# This is pretty good and important



## eric (Jul 8, 1999)

I will go over this some more, but this is one of the clearest statements I have seen in print on this really. Other then the dicussion I have had with doctors and researchers on this aspect. It has to do with people such as myself that had a previous gut infection and after the major inflammation goes away your left with IBS. "IBS symptoms develop, it isthought, because the offending gut infection results in a subtle andsignificant inflammation in the gut wall and that in turn may result inthe over production of the chemical serotonin 5-hydroxytryptamine(5-HT) from the specialised entero-chromatic cells lining the gut." http://www.ibs-research-update.org.uk/ibs/travel1ie4.html I will go into this with some more info. and how this also applies to pain.


----------



## Lauralee (Jan 4, 2002)

OK, Eric. I think I am in trouble. I was going to ask this anyway, but since it directly relates to this link, I will post it here.I came down with a quite severe case of food poisoning over the weekend. I ate the bad food Saturday and was sick Sunday until now. Sunday, Monday and Tuesday were the worst with severe D, vomiting, unbelievable stomach cramps, weakness, fever, sweating, dehydration, headache, and all the other nasty things that go along with it.My question...I know that food poisoning can CAUSE IBS, but, can it change existing IBS? I know that my whole digestive system is still in an uproar and very irritated and upset and may take awhile to fully settle down, but I really don't want to have to live with these "new" symptoms that have lingered around for the past couple of days after the acute pain stopped. For example, I now have low grade cramping in my stomach that was not there before. My dinner last night just seemed to sit there and bloat me, making me quite uncomfortable. I realize it takes awhile to fully recover from such a bad infection, but I am curious if it can change the nature of my IBS and linger on indefinately. Am I worrying about this too soon? Will these things pass if I just give them a few more days? Or, have I given myself a new IBS?Thanks!Lauralee


----------



## JeanG (Oct 20, 1999)

Thanks for the info, Eric. BTW, a while back I had a link to a site that listed, in chart form, the different types of food poisoning, what causes them and their symptoms. I must have deleted the link, and I've been looking for the info. Do you have anything like that? I thought it was the CDC website but I don't see it there.Laura, I'm really sorry you had food poisoning so bad.
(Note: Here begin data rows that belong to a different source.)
(* ===== verification/FrameStream.v ===== *)
(** * [frame.StreamReader] and [frame.StreamWriter] (reader.go, writer.go)

    The byte stream carried by DATA frames.  [parse_stream] is the reference:
    what a complete wire means, as bytes delivered and the error that ends
    them.  The reader is shown to compute it under every fragmentation and
    every placement of read deadlines; the writers are shown to produce wires
    that mean what was written. *)
From S2P Require Import Prelude GoIO Frame.

Open Scope Z_scope.

(** ** StreamReader *)

(** [header[:headerRead]] is kept as the bytes read so far. *)
Record StreamReader := mkStreamReader {
  sr_r : reader;
  sr_remaining : Z;
  sr_terminal : option error;
  sr_header : list byte;
}.

Definition NewStreamReader (r : reader) : StreamReader := mkStreamReader r 0 None [].

Definition errHeader : error := Errorf "invalid stream frame header".
Definition errFlags : error := Errorf "unsupported stream frame flags".
Definition errEmptyData : error := Errorf "empty DATA frame".
Definition errHalfClose : error := Errorf "invalid HALF_CLOSE frame".
Definition errReset : error := Errorf "peer reset stream".
Definition errUnexpected : error := Errorf "unexpected stream frame".

Definition eof_unexpected (e : error) : error :=
  match e with EOF => ErrUnexpectedEOF | _ => e end.

(** What a complete header makes of the state: bytes to come, or the end. *)
Definition acceptHeader (raw : list byte) : Z * option error :=
  let h := parseHeader raw in
  if negb (bool_decide (at_ raw 0 = Version)) || (MaxPayload <? h_Length h) then (0, Some errHeader)
  else if negb (h_Flags h =? 0) then (0, Some errFlags)
  else if bool_decide (h_Type h = TypeData) then
    if h_Length h =? 0 then (0, Some errEmptyData) else (h_Length h, None)
  else if bool_decide (h_Type h = TypeHalfClose) then
    if negb (h_Length h =? 0) then (0, Some errHalfClose) else (0, Some EOF)
  else if bool_decide (h_Type h = TypeReset) then (0, Some errReset)
  else (0, Some errUnexpected).

(** The [for r.terminal == nil] loop; the buffer has [plen > 0] bytes. *)
Fixpoint readLoop (fuel : nat) (r : StreamReader) (plen : Z)
  : list byte * option error * StreamReader :=
  match sr_terminal r with
  | Some e => ([], Some e, r)
  | None =>
      match fuel with
      | O => ([], Some (Errorf "fuel"), r)
      | S fuel' =>
          if negb (sr_remaining r =? 0) then
            let p := if sr_remaining r <? u32 plen then sr_remaining r else plen in
            let '(b, err, rd) := Read p (sr_r r) in
            let remaining := u32 (sr_remaining r - u32 (len b)) in
            let err' := eof_unexpected <$> err in
            let terminal :=
              match err' with
              | Some e => if is_timeout e then None else Some e
              | None => None
              end in
            (b, err', mkStreamReader rd remaining terminal (sr_header r))
          else
            let '(b, err, rd) := ReadFull (HeaderSize - len (sr_header r)) (sr_r r) in
            let header := sr_header r ++ b in
            match err with
            | Some e =>
                if is_timeout e then ([], Some e, mkStreamReader rd 0 None header)
                else
                  let e' := eof_unexpected e in
                  ([], Some e', mkStreamReader rd 0 (Some e') header)
            | None =>
                let '(remaining, terminal) := acceptHeader header in
                readLoop fuel' (mkStreamReader rd remaining terminal []) plen
            end
      end
  end.

(** [Read]: a header either ends the stream or is followed by payload, so two
    turns of the loop are enough. *)
Definition StreamReader_Read (r : StreamReader) (plen : Z)
  : list byte * option error * StreamReader :=
  if plen =? 0 then ([], None, r) else readLoop 2 r plen.

(** A consumer that reads with buffers of [plen] bytes, retries after a
    deadline and stops at any other error. *)
Fixpoint readAll (fuel : nat) (r : StreamReader) (plen : Z)
  : list byte * option error :=
  match fuel with
  | O => ([], None)
  | S fuel' =>
      let '(b, err, r') := StreamReader_Read r plen in
      match err with
      | Some e =>
          if is_timeout e then
            let '(b', e') := readAll fuel' r' plen in (b ++ b', e')
          else (b, Some e)
      | None => let '(b', e') := readAll fuel' r' plen in (b ++ b', e')
      end
  end.

(** ** StreamWriter *)

Record StreamWriter := mkStreamWriter {
  sw_w : writer;
  sw_closed : bool;
  sw_failed : option error;
}.

Definition NewStreamWriter (w : writer) : StreamWriter := mkStreamWriter w false None.

(** [streamWritePool]: the size class of the scratch buffer of a write. *)
Definition streamWritePool (payload : Z) : Z :=
  if payload <=? 256 then HeaderSize + 256
  else if payload <=? 4096 then HeaderSize + 4096
  else if payload <=? 32768 then HeaderSize + 32768
  else HeaderSize + DataChunkSize.

(** The loop of [Write]; [n] counts the bytes that went out. *)
Fixpoint swLoop (fuel : nat) (w : writer) (p : list byte) (n : Z) : Z * option error * writer :=
  if bool_decide (p = []) then (n, None, w)
  else match fuel with
  | O => (n, None, w)
  | S fuel' =>
      let size := Z.min (len p) DataChunkSize in
      let wire := encodeHeader TypeData 0 (u32 size) ++ ztake size p in
      let '(err, w') := writeFull w wire in
      match err with
      | Some e => (n, Some e, w')
      | None => swLoop fuel' w' (zdrop size p) (n + size)
      end
  end.

Definition StreamWriter_Write (w : StreamWriter) (p : list byte) : Z * option error * StreamWriter :=
  match sw_failed w with
  | Some e => (0, Some e, w)
  | None =>
      if sw_closed w then (0, Some ErrClosedPipe, w)
      else
        let '(n, err, w') := swLoop (Z.to_nat (len p / DataChunkSize + 1)) (sw_w w) p 0 in
        (n, err, mkStreamWriter w' (sw_closed w) err)
  end.

Definition StreamWriter_CloseWrite (w : StreamWriter) : option error * StreamWriter :=
  match sw_failed w with
  | Some e => (Some e, w)
  | None =>
      if sw_closed w then (None, w)
      else
        let '(err, w') := WriteFrame (sw_w w) TypeHalfClose 0 [] in
        (err, mkStreamWriter w' true err)
  end.

(** ** The meaning of a wire *)

(** [fuel] bounds the frames; a frame has at least its header. *)
Fixpoint parse_frames (fuel : nat) (w : list byte) : list byte * error :=
  match fuel with
  | O => ([], ErrUnexpectedEOF)
  | S fuel' =>
      if len w <? HeaderSize then ([], ErrUnexpectedEOF)
      else
        match acceptHeader (ztake HeaderSize w) with
        | (_, Some e) => ([], e)
        | (n, None) =>
            let body := zdrop HeaderSize w in
            if len body <? n then (body, ErrUnexpectedEOF)
            else
              let '(d, e) := parse_frames fuel' (zdrop n body) in
              (ztake n body ++ d, e)
        end
  end.

Definition parse_stream (w : list byte) : list byte * error := parse_frames (S (length w)) w.

#[global] Arguments parse_stream : simpl never.

(** ** The reference parser *)

Lemma parse_frames_fuel f1 f2 w :
  (length w < f1)%nat -> (length w < f2)%nat -> parse_frames f1 w = parse_frames f2 w.
Proof.
  revert f2 w. induction f1 as [|f1 IH]; intros f2 w H1 H2; [lia|].
  destruct f2 as [|f2]; [lia|]. cbn [parse_frames].
  destruct (Z.ltb_spec (len w) HeaderSize); [done|].
  destruct (acceptHeader (ztake HeaderSize w)) as [n [e|]]; [done|].
  destruct (Z.ltb_spec (len (zdrop HeaderSize w)) n); [done|].
  rewrite (IH f2); [done| |]; unfold zdrop, HeaderSize in *; len_simpl; lia.
Qed.

Lemma parse_stream_short w : len w < HeaderSize -> parse_stream w = ([], ErrUnexpectedEOF).
Proof. intros. unfold parse_stream. cbn. by rewrite (proj2 (Z.ltb_lt _ _)). Qed.

(** The meaning of a wire that starts with a full header. *)
Lemma parse_stream_header h rest :
  len h = HeaderSize ->
  parse_stream (h ++ rest) =
    match acceptHeader h with
    | (_, Some e) => ([], e)
    | (n, None) =>
        if len rest <? n then (rest, ErrUnexpectedEOF)
        else let '(d, e) := parse_stream (zdrop n rest) in (ztake n rest ++ d, e)
    end.
Proof.
  intros Hh. unfold parse_stream at 1. cbn [parse_frames].
  rewrite (proj2 (Z.ltb_ge _ _)) by (rewrite len_app; lia).
  rewrite ztake_app, zdrop_app by done.
  destruct (acceptHeader h) as [n [e|]]; [done|].
  destruct (Z.ltb_spec (len rest) n); [done|].
  rewrite (parse_frames_fuel _ (S (length (zdrop n rest)))); [done| |lia].
  unfold zdrop, HeaderSize in *. len_simpl. lia.
Qed.

(** A data frame contributes its payload. *)
Lemma acceptHeader_data n :
  0 < n <= MaxPayload -> acceptHeader (encodeHeader TypeData 0 n) = (n, None).
Proof.
  unfold MaxPayload. intros Hn. unfold acceptHeader.
  rewrite parseHeader_encodeHeader by (unfold is_u16, is_u32; lia).
  cbn [h_Type h_Flags h_Length]. rewrite at_encodeHeader_0, bool_decide_true by done.
  rewrite (proj2 (Z.ltb_ge _ _)) by (unfold MaxPayload; lia). cbn [negb orb].
  rewrite (bool_decide_true (TypeData = TypeData)) by done.
  by rewrite (proj2 (Z.eqb_neq n 0)) by lia.
Qed.

Lemma parse_stream_data d rest :
  0 < len d <= MaxPayload ->
  parse_stream (encodeHeader TypeData 0 (len d) ++ d ++ rest) =
    let '(d', e) := parse_stream rest in (d ++ d', e).
Proof.
  intros Hd. rewrite parse_stream_header, acceptHeader_data by (done || apply len_encodeHeader).
  rewrite (proj2 (Z.ltb_ge _ _)) by (rewrite len_app; lia).
  by rewrite ztake_app, zdrop_app.
Qed.
Lemma match_header_spec h keys sid now r :
  49 <= len h ->
  (MatchPolymorphicClientHelloHeader h keys sid now = Ok r <-> first_match keys sid h now r).
Proof.
  intros Hh.
  assert (MatchPolymorphicClientHelloHeader h keys sid now = Ok r <->
    matchKeys 0 keys sid h now false = Ok r) as ->.
  { destruct keys as [|psk [|psk2 keys]]; [|by apply match_single|];
      unfold MatchPolymorphicClientHelloHeader;
      rewrite (proj2 (Z.ltb_ge _ _)) by (unfold ClientHelloSize; lia); done. }
  rewrite matchKeys_spec. split.
  - intros (j & p & n & t & -> & Hf). exact Hf.
  - destruct r as [[[i p] n] t]. intros Hf. exists i, p, n, t. done.
Qed.

(** ** The prepared matcher *)

Lemma matchPrepared_eq i keys masks sid h now ef :
  prepareMasks keys sid = Ok masks ->
  matchPrepared i keys masks sid h now ef = matchKeys i keys sid h now ef.
Proof.
  revert i masks ef. induction keys as [|psk keys IH]; intros i masks ef E; cbn [prepareMasks] in E.
  { by injection E as <-. }
  destruct (len psk <? 32) eqn:El; [done|].
  destruct (prepareMasks keys sid) as [ms|]; [|done].
  assert (masks = fst (DerivePolymorphicMasks psk sid) :: ms) as -> by congruence.
  cbn [matchPrepared matchKeys]. rewrite El.
  destruct (MaxPolymorphicPadding <? _); [by apply IH|].
  case_bool_decide; cbn [negb]; [|by apply IH].
  destruct (timestampExpired _ _ _); [by apply IH|done].
Qed.

Lemma NewPrepared_inv keys sid m :
  NewPreparedClientHelloMatcher keys sid = Ok m ->
  exists masks, m = mkMatcher keys masks sid /\ prepareMasks keys sid = Ok masks.
Proof.
  unfold NewPreparedClientHelloMatcher. case_bool_decide; [done|].
  destruct (prepareMasks keys sid) as [ms|] eqn:E; [|done]. intros [= <-]. eauto.
Qed.
(** ** Properties *)

(** client and server of the HTTP/1.1 carrier agree: a hello created by a
    client is matched to the client's key (unless an earlier key accepts it by
    accident), with its nonce and timestamp, when the clocks are at most 90
    seconds apart; the client accepts the server's answer and both ends hold
    the same pair of session keys; and the 0-RTT chunk of the client opens
    under the key the server derives. *)
Theorem h1_handshake_agreement keys i psk now now' rnd hello nonce ts rnd' :
  CreateClientHello psk now rnd = Ok (hello, nonce, ts, rnd') -> - 90 <= now' - now <= 90 ->
  keys !! i = Some psk ->
  (forall j k, (j < i)%nat -> keys !! j = Some k -> accepts k hello = false) ->
  MatchClientHello keys hello now' = Ok (i, nonce, ts) /\
  VerifyClientHello psk hello now' = Ok (nonce, ts) /\
  (forall rnd2 answer ck sk rnd3, CreateServerHello psk nonce rnd2 = Ok (answer, ck, sk, rnd3) ->
     VerifyServerHello psk nonce answer = Ok (ck, sk)) /\
  (forall p, len p <= MaxChunkPayloadLen -> exists k c,
     Derive0RTTKey psk ts nonce = Ok k /\ Encrypt0RTTChunk k p = Ok (be 2 (len c) ++ c) /\
     Decrypt0RTTChunk k c = Ok p).
Proof.
  intros E Hnow Hi Hfirst.
  assert (32 <= len psk) as Hk by (unfold CreateClientHello in E; destruct (len psk <? 32) eqn:El; [done|bool_to_prop; lia]).
  split_and!.
  - by eapply match_created.
  - unfold VerifyClientHello. rewrite (proj2 (Z.ltb_ge _ _)) by lia.
    rewrite (match_created [psk] 0 psk now now' rnd hello nonce ts rnd'); [done..|]. intros j k Hj. lia.
  - intros. by eapply h1_verify_server_created.
  - intros p Hp. unfold Derive0RTTKey. rewrite (proj2 (Z.ltb_ge _ _)) by lia.
    set (k := take 32 _). exists k, (seal ChaCha20Poly1305 k nonce0RTT p []). split; [done|].
    unfold Encrypt0RTTChunk, Decrypt0RTTChunk, MaxChunkWireLen, Overhead.
    rewrite seal_length, !(proj2 (Z.ltb_ge _ _)) by lia. rewrite be_u16, open_seal. done.
Qed.

(** the HTTP/1.1 OPEN frame gives the server the target the client asked
    for, in canonical form, and exactly the first payload bytes; except that a
    one-byte domain without payload, which the encoder accepts, is refused by
    the decoder's seven-byte minimum. *)
Theorem h1_open_frame target payload frame :
  EncodeOpenFrame target payload = Ok frame ->
  exists host port,
    splitTarget 1 (Errorf "h1session: invalid target address") (Errorf "h1session: invalid port") target
      = Ok (host, port) /\
    DecodeOpenFrame frame =
      if bool_decide (ParseIP host = None) && (len host + len payload <? 2) then Fail ErrInvalidOpenFrame
      else Ok (canonicalAddress host port, payload).
Proof.
  unfold EncodeOpenFrame. destruct (splitTarget 1 _ _ target) as [[host port]|] eqn:Es; [|done].
  destruct (appendHost _ host) as [h|] eqn:Eh; [|done]. intros E. exists host, port. split; [done|].
  assert (frame = CmdConnectTCP :: h ++ be 2 port ++ payload) as -> by congruence.
  apply splitTarget_ok in Es as [Hp _]. pose proof (appendHost_encoded _ _ _ Eh) as He.
  case_bool_decide as Hip; cbn [andb].
  - destruct (Z.ltb_spec (len host + len payload) 2) as [Hs|Hs].
    + unfold appendHost in Eh. rewrite Hip in Eh. destruct (_ || _) in Eh; [done|].
      assert (h = atypDomain :: byte_of (len host) :: host) as -> by congruence.
      unfold DecodeOpenFrame. rewrite (proj2 (Z.ltb_lt _ _)); [done|]. cbn [app]. len_simpl. lia.
    + apply decode_open; [done|lia|by left].
  - apply decode_open; [done|lia|]. right. unfold appendHost in Eh.
    destruct (ParseIP host) as [ip|]; [|done]. by destruct (To4 ip); injection Eh as <-.
Qed.

(** a connection of two ends over any failing network: whatever one end
    writes in whatever pieces, however its carrier fails, and wherever what it
    put out is cut or interrupted by deadlines, the other end reads a prefix of
    it and sees a clean end only after the writer ended the stream and
    everything arrived; the two ends use the same key and direction for each
    way. *)
Theorem h1_conn_safety ck sk (fromClient : bool) w r0 r w0 ops cut plen :
  let sender := NewConn r0 w ck sk fromClient in
  let receiver := NewConn r w0 ck sk (negb fromClient) in
  let W := h1Writer (if fromClient then ck else sk)
             (if fromClient then DirClientToServer else DirServerToClient) in
  wr_out w = [] -> len (fst (written W ops)) < 2 ^ 64 - 1 ->
  cut `prefix_of` wr_out (fw_w (runOps W (connWriter sender) ops)) ->
  carries r cut -> 0 < plen ->
  exists got e,
    readAll (connLayer receiver) (readFuel r) (connReader receiver) plen = (got, Some e) /\
    got `prefix_of` fst (written W ops) /\ (e = EOF \/ e = ErrUnexpectedEOF) /\
    (e = EOF -> snd (written W ops) = true /\ got = fst (written W ops)).
Proof.
  intros sender receiver W Hw Hn Hcut [Hr Ec] Hp.
  assert (rw_open W (connWriter sender) []) as Hopen.
  { unfold W, sender, NewConn. destruct fromClient; (split; [done|done|exact Hw|constructor]). }
  destruct (writer_safety W _ ops cut Hopen Hn Hcut) as (got & e & Hparse & Hres).
  exists got, e. split; [|done]. unfold receiver, NewConn, W in *.
  destruct fromClient; cbn [negb connLayer connReader]; by rewrite reader_reference, Ec, Hparse.
Qed.
(* ===== verification/PlainUDP.v ===== *)
(** * The datagram codec of [internal/plainudp] (plainudp.go)

    A packet is a random 24-byte nonce and the XChaCha20-Poly1305 sealing of
    timestamp, sequence number, session id, target address and payload, with
    the direction as associated data and an independent key for each
    direction.  An ICMP target is an address with port 0. *)
From S2P Require Import Prelude GoIO GoNet Crypto Address.

Open Scope Z_scope.

(** ** The code *)

(** [Direction] is a byte. *)
Definition DirClientToServer : byte := Byte.x01.
Definition DirServerToClient : byte := Byte.x02.

Definition HeaderSize : Z := 24.
Definition MaxTimestampSkew : Z := 30.
Definition SaltUDP := bs "MYXRAY-PLAIN-UDP-SALT-V2".
Definition InfoUDP := bs "MYXRAY-PLAIN-UDP-KEY-V2".

Definition ErrPacketTooShort := Errorf "plainudp: packet too short".
Definition ErrTimestampExpired := Errorf "plainudp: timestamp out of acceptable window".
Definition ErrDecryptionFailed := Errorf "plainudp: AEAD packet decryption failed".
Definition ErrInvalidAddressType := Errorf "plainudp: unsupported SOCKS5 address type".
Definition ErrInvalidAddress := Errorf "plainudp: malformed address in packet".
Definition ErrInvalidDirection := Errorf "plainudp: invalid or unexpected direction".

Definition icmpPrefix : gostring := bs "icmp:".

(** [Codec]: the keys of the two ciphers and the sequence counter. *)
Record Codec := mkCodec {
  c2sKey : list byte;
  s2cKey : list byte;
  sequence : Z;
}.

(** The target of [appendTargetAddress]: host and port, port 0 for ICMP. *)
Definition parseTarget (address : gostring) : result (gostring * Z) :=
  if hasPrefix icmpPrefix address then Ok (drop (length icmpPrefix) address, 0)
  else splitTarget 1 (Errorf "invalid address") (Errorf "invalid port") address.

Definition appendTargetAddress (buf : list byte) (address : gostring) : result (list byte) :=
  let? (host, port) := parseTarget address in
  let? h := appendHost (Errorf "invalid domain host length") host in
  Ok (buf ++ h ++ be 2 port).

(** The host of an address and the offset behind it. *)
Definition decodeHost (data : list byte) : result (gostring * Z) :=
  let addrType := at_ data 0 in
  if bool_decide (addrType = atypIPv4) then
    if len data <? 1 + 4 + 2 then Fail ErrInvalidAddress else Ok (IPString (slice 1 5 data), 5)
  else if bool_decide (addrType = atypDomain) then
    if len data <? 1 + 1 then Fail ErrInvalidAddress
    else
      let domainLen := byteZ (at_ data 1) in
      if (domainLen =? 0) || (len data <? 2 + domainLen + 2) then Fail ErrInvalidAddress
      else Ok (ztake domainLen (drop 2 data), 2 + domainLen)
  else if bool_decide (addrType = atypIPv6) then
    if len data <? 1 + 16 + 2 then Fail ErrInvalidAddress else Ok (IPString (slice 1 17 data), 17)
  else Fail ErrInvalidAddressType.

Definition decodeTargetAddress (data : list byte) : result (gostring * list byte) :=
  if len data <? 1 then Fail ErrInvalidAddress
  else
    let? (host, offset) := decodeHost data in
    let port := be_val (take 2 (zdrop offset data)) in
    let targetAddress := if port =? 0 then icmpPrefix ++ host else JoinHostPort host (Itoa port) in
    Ok (targetAddress, zdrop (offset + 2) data).

(** What [DecodePacket] returns without an error; the fields it returns
    beside an error are left out. *)
Record packetInfo := mkInfo {
  p_sessionID : Z;
  p_target : gostring;
  p_payload : list byte;
  p_timestamp : Z;
  p_seq : Z;
}.

Section Codec.
  Context `{Crypto}.

Definition DeriveDirectionalKeys (psk : list byte) : list byte * list byte :=
  let prk := hmac SaltUDP psk in
  (hmac prk (InfoUDP ++ bs "C2S"), hmac prk (InfoUDP ++ bs "S2C")).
I work in a department with 21 people and at least once a month someone comes down with food poisoning, and I see how they suffer. I hope you get over it soon. Probiotics would probably help.Take care.JeanG


----------



## eric (Jul 8, 1999)

Lauralee, the first thing it depends on the bug that got you. Some linger in the gut until they are destroyed by antibiotics, some resolve on there own. Its impoortant to see a doctor about this.It will certainly aggravate the IBS for a bit until the bacteria in the gut normalizes again. I do not believe it causes any long term damage to the IBS though. I havejhad food poisoning a few times and it made the IBS worse for a bit, until balance was restored. It is however important to kill the bug though, some of these bugs can linger in the digestive tract for years, until they are taken care of. Most however, do reolve pretty quickly however. There are a bunch of different kinds of food poisonings so it depends on that. A stool test might be a good idea. Probiotics like Jean mentioned may also help to restore good bacteria to the gut. Aslo go easy on the fooods your eating here, stay away from sugars for a bit and easy on carbs for a bit and a bland easy diet that doesn't make your gut work harder then it has too.Hope that helps and I would talk to your doctor about this however.Jean, I have not seen that I don't think. I do have charts like this for IBS however and will post them to this thread.


----------



## Nikki (Jul 11, 2000)

Thanks for this link Eric, I am going to Italy in July and to Bacelona in August an no how dodgy the water is in these countries. THis is always my main worry when travelling abraod. That i'll get some bug or something. I have so far been to Austria and the Czech Republic without having problems. Most of my friends did though!My uncle lives in spain and has told me not to drink the water there, just bottled. In one restaurant we went to you are not allowed to order tap water because it comes from the snow on the mountains. we were eating salas as well as a fondue though and i hightly doubt that the salad was washed in bottled water! I did suffer a bit the next day.Do you have any thoughts on what i can do about the water situation? Is it ok to drink the water if you use water purification tablets? Or should i just drink bottled?


----------



## eric (Jul 8, 1999)

Spliff, bottled water from the right source is the way to go on this.


----------



## eric (Jul 8, 1999)

This is some info on this and there are some graphs.go to the page and click on Robin Spiller, Nottingham, UK: Post-infectious IBSHe is an expert studying this. http://www.cgf.gu.se/fouschema.html#Robin When the bowel distends those cells release the serotonin for gut contractions. The serotonin is also activating the brain although differently then normal people. The researchers are studying this and also believe chronic stress plays a major role also in this by keeping micro inflamation active of certain cells. Part of this if you have read here and there is the HPA axis triggered. Even though there is no antigen, the brain is still thinking the inflammation is present from the gut infection and seems to be working aganist itself and the body. This may in trun be also what some foods trigger those cells, they are already set up to be trigger by chronic stress and the brain which thinks the cells are being attacked, when in fact there not for most or in some cases they are.The hopeful news maybe in the future for people who start off this way is it may be reverseable in the very begining stages foor people just getting IBS.


----------